(** What an acquisition did, when it succeeded. *)
Lemma acquire_ok r owner ttl now tk s l s' :
  leases_ok s -> acquireRunLeaseTx r owner ttl now tk s = Ok (l, s') ->
  acquire_args_ok r owner ttl /\ l = MkRunLease r owner (fence_of s r + 1) (now + ttl) /\
  exists orow, own_kind orow = OwnershipAcquired /\ own_owner orow = owner /\ own_fence orow = fence_of s r + 1 /\
               s' = acquired_db s r owner ttl now orow.
Proof.
  intros Hok H. assert (acquire_args_ok r owner ttl) as Hargs.
  { unfold acquireRunLeaseTx in H. tx_inv. bool_inv. done. }
  split; [done|]. destruct (acquire_eq r owner ttl now tk s Hok Hargs) as (expires & _ & Heq).
  destruct (run_leases s !! r), (runs s !! r); try (rewrite H in Heq; discriminate);
    (destruct (held_by_other _ _ _ _); [rewrite H in Heq; discriminate|]);
    destruct Heq as (orow & ? & ? & ? & Heq); rewrite H in Heq; simplify_eq; eauto 10.
Qed.

(** ** Frames and invariants of the lease operations *)

(** Fences only go up. *)
Definition fences_mono (s s' : DB) : Prop := forall r, fence_of s r <= fence_of s' r.
#[export] Instance fences_mono_preorder : PreOrder fences_mono.
Proof.
  split; unfold fences_mono; [intros s r; lia|]. intros s1 s2 s3 H1 H2 r.
  specialize (H1 r). specialize (H2 r). lia.
Qed.

(** One relation for every operation on leases: rows stay well formed and
    fences only go up. *)
Definition lease_evolves (s s' : DB) : Prop := (leases_ok s -> leases_ok s') /\ (leases_ok s -> fences_mono s s').
#[export] Instance lease_evolves_preorder : PreOrder lease_evolves.
Proof.
  split; unfold lease_evolves.
  - intros s. split; [done|]. by intros _.
  - intros s1 s2 s3 [H1 H2] [H3 H4]. split; [auto|]. intros Hok. etransitivity; eauto.
Qed.

Lemma same_leases_evolves s s' : run_leases s' = run_leases s -> lease_evolves s s'.
Proof.
  intros Heq. split.
  - intros Hok r row. rewrite Heq. apply Hok.
  - intros _ r. unfold fence_of. rewrite Heq. lia.
Qed.

Lemma evolves_insert s r row :
  (leases_ok s -> lease_wf row /\ fence_of s r <= ls_fence row) -> lease_evolves s (set_run_leases (insert r row) s).
Proof.
  intros Hrow. split.
  - intros Hok r' row'. db_simpl. rewrite lookup_insert. case_decide; [|apply Hok].
    intros [= <-]. by apply Hrow.
  - intros Hok r'. unfold fence_of. db_simpl. rewrite lookup_insert. case_decide; [subst|lia].
    apply Hrow; done.
Qed.

Lemma frame_evolves {A} (m : DbTx A) : respects (same run_leases) m -> respects lease_evolves m.
Proof. intros Hm s a s' H%Hm. by apply same_leases_evolves. Qed.

Lemma append_leases runID typ payload : respects (same run_leases) (AppendEventTx runID typ payload).
Proof. by apply append_same. Qed.
Lemma update_leases runID f : respects (same run_leases) (update_run runID f).
Proof. by apply update_respects. Qed.
Lemma own_leases r kind owner fence now detail :
  respects (same run_leases) (appendOwnershipTx r kind owner fence now detail).
Proof. by apply own_respects. Qed.
#[export] Hint Resolve append_leases update_leases own_leases : tx.

Lemma append_evolves runID typ payload : respects lease_evolves (AppendEventTx runID typ payload).
Proof. apply frame_evolves. auto with tx. Qed.
Lemma update_evolves runID f : respects lease_evolves (update_run runID f).
Proof. apply frame_evolves. auto with tx. Qed.
Lemma own_evolves r kind owner fence now detail : respects lease_evolves (appendOwnershipTx r kind owner fence now detail).
Proof. apply frame_evolves. auto with tx. Qed.
#[export] Hint Resolve append_evolves update_evolves own_evolves : tx.

Lemma saveTurnTx_evolves runID step transcript response ints :
  respects lease_evolves (saveTurnTx runID step transcript response ints).
Proof. unfold saveTurnTx, appendInterruptionsTx. respects_tac. Qed.
Lemma failModelTurnTx_evolves runID response message : respects lease_evolves (failModelTurnTx runID response message).
Proof. unfold failModelTurnTx. respects_tac. Qed.
Lemma saveStatusTx_evolves runID status typ payload : respects lease_evolves (saveStatusTx runID status typ payload).
Proof. unfold saveStatusTx. respects_tac. Qed.
#[export] Hint Resolve saveTurnTx_evolves failModelTurnTx_evolves saveStatusTx_evolves : tx.

Lemma acquire_evolves r owner ttl now tk :
  valid_time now -> valid_time (now + ttl) -> respects lease_evolves (acquireRunLeaseTx r owner ttl now tk).
Proof.
  intros Hn Hnt s l s' H. split.
  - intros Hok. destruct (acquire_ok _ _ _ _ _ _ _ _ Hok H) as (_ & _ & orow & _ & _ & _ & ->).
    unfold acquired_db. intros r' row. db_simpl. rewrite lookup_insert. case_decide; [|apply Hok].
    intros [= <-]. destruct (current_row_wf s r Hok) as (Hc & _). unfold acquired_row, lease_wf. cbn.
    rewrite fence_of_current, committed_of_current. split; [lia|]. split_and!; by apply stored_time_enc.
  - intros Hok. destruct (acquire_ok _ _ _ _ _ _ _ _ Hok H) as (_ & _ & orow & _ & _ & _ & ->).
    intros r'. unfold acquired_db, fence_of. db_simpl. rewrite lookup_insert. case_decide; [subst|lia].
    unfold acquired_row, fence_of. cbn. lia.
Qed.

----------

* EXERCISE REQUIREMENTS
Write the material out again in full, leaving no line out.

* YOUR SOLUTION
(** What an acquisition did, when it succeeded. *)
Lemma acquire_ok r owner ttl now tk s l s' :
  leases_ok s -> acquireRunLeaseTx r owner ttl now tk s = Ok (l, s') ->
  acquire_args_ok r owner ttl /\ l = MkRunLease r owner (fence_of s r + 1) (now + ttl) /\
  exists orow, own_kind orow = OwnershipAcquired /\ own_owner orow = owner /\ own_fence orow = fence_of s r + 1 /\
               s' = acquired_db s r owner ttl now orow.
Proof.
  intros Hok H. assert (acquire_args_ok r owner ttl) as Hargs.
  { unfold acquireRunLeaseTx in H. tx_inv. bool_inv. done. }
  split; [done|]. destruct (acquire_eq r owner ttl now tk s Hok Hargs) as (expires & _ & Heq).
  destruct (run_leases s !! r), (runs s !! r); try (rewrite H in Heq; discriminate);
    (destruct (held_by_other _ _ _ _); [rewrite H in Heq; discriminate|]);
    destruct Heq as (orow & ? & ? & ? & Heq); rewrite H in Heq; simplify_eq; eauto 10.
Qed.

(** ** Frames and invariants of the lease operations *)

(** Fences only go up. *)
Definition fences_mono (s s' : DB) : Prop := forall r, fence_of s r <= fence_of s' r.
#[export] Instance fences_mono_preorder : PreOrder fences_mono.
Proof.
  split; unfold fences_mono; [intros s r; lia|]. intros s1 s2 s3 H1 H2 r.
  specialize (H1 r). specialize (H2 r). lia.
Qed.

(** One relation for every operation on leases: rows stay well formed and
    fences only go up. *)
Definition lease_evolves (s s' : DB) : Prop := (leases_ok s -> leases_ok s') /\ (leases_ok s -> fences_mono s s').
#[export] Instance lease_evolves_preorder : PreOrder lease_evolves.
Proof.
  split; unfold lease_evolves.
  - intros s. split; [done|]. by intros _.
  - intros s1 s2 s3 [H1 H2] [H3 H4]. split; [auto|]. intros Hok. etransitivity; eauto.
Qed.

Lemma same_leases_evolves s s' : run_leases s' = run_leases s -> lease_evolves s s'.
Proof.
  intros Heq. split.
  - intros Hok r row. rewrite Heq. apply Hok.
  - intros _ r. unfold fence_of. rewrite Heq. lia.
Qed.

Lemma evolves_insert s r row :
  (leases_ok s -> lease_wf row /\ fence_of s r <= ls_fence row) -> lease_evolves s (set_run_leases (insert r row) s).
Proof.
  intros Hrow. split.
  - intros Hok r' row'. db_simpl. rewrite lookup_insert. case_decide; [|apply Hok].
    intros [= <-]. by apply Hrow.
  - intros Hok r'. unfold fence_of. db_simpl. rewrite lookup_insert. case_decide; [subst|lia].
    apply Hrow; done.
Qed.

Lemma frame_evolves {A} (m : DbTx A) : respects (same run_leases) m -> respects lease_evolves m.
Proof. intros Hm s a s' H%Hm. by apply same_leases_evolves. Qed.

Lemma append_leases runID typ payload : respects (same run_leases) (AppendEventTx runID typ payload).
Proof. by apply append_same. Qed.
Lemma update_leases runID f : respects (same run_leases) (update_run runID f).
Proof. by apply update_respects. Qed.
Lemma own_leases r kind owner fence now detail :
  respects (same run_leases) (appendOwnershipTx r kind owner fence now detail).
Proof. by apply own_respects. Qed.
#[export] Hint Resolve append_leases update_leases own_leases : tx.

Lemma append_evolves runID typ payload : respects lease_evolves (AppendEventTx runID typ payload).
Proof. apply frame_evolves. auto with tx. Qed.
Lemma update_evolves runID f : respects lease_evolves (update_run runID f).
Proof. apply frame_evolves. auto with tx. Qed.
Lemma own_evolves r kind owner fence now detail : respects lease_evolves (appendOwnershipTx r kind owner fence now detail).
Proof. apply frame_evolves. auto with tx. Qed.
#[export] Hint Resolve append_evolves update_evolves own_evolves : tx.

Lemma saveTurnTx_evolves runID step transcript response ints :
  respects lease_evolves (saveTurnTx runID step transcript response ints).
Proof. unfold saveTurnTx, appendInterruptionsTx. respects_tac. Qed.
Lemma failModelTurnTx_evolves runID response message : respects lease_evolves (failModelTurnTx runID response message).
Proof. unfold failModelTurnTx. respects_tac. Qed.
Lemma saveStatusTx_evolves runID status typ payload : respects lease_evolves (saveStatusTx runID status typ payload).
Proof. unfold saveStatusTx. respects_tac. Qed.
#[export] Hint Resolve saveTurnTx_evolves failModelTurnTx_evolves saveStatusTx_evolves : tx.

Lemma acquire_evolves r owner ttl now tk :
  valid_time now -> valid_time (now + ttl) -> respects lease_evolves (acquireRunLeaseTx r owner ttl now tk).
Proof.
  intros Hn Hnt s l s' H. split.
  - intros Hok. destruct (acquire_ok _ _ _ _ _ _ _ _ Hok H) as (_ & _ & orow & _ & _ & _ & ->).
    unfold acquired_db. intros r' row. db_simpl. rewrite lookup_insert. case_decide; [|apply Hok].
    intros [= <-]. destruct (current_row_wf s r Hok) as (Hc & _). unfold acquired_row, lease_wf. cbn.
    rewrite fence_of_current, committed_of_current. split; [lia|]. split_and!; by apply stored_time_enc.
  - intros Hok. destruct (acquire_ok _ _ _ _ _ _ _ _ Hok H) as (_ & _ & orow & _ & _ & _ & ->).
    intros r'. unfold acquired_db, fence_of. db_simpl. rewrite lookup_insert. case_decide; [subst|lia].
    unfold acquired_row, fence_of. cbn. lia.
Qed.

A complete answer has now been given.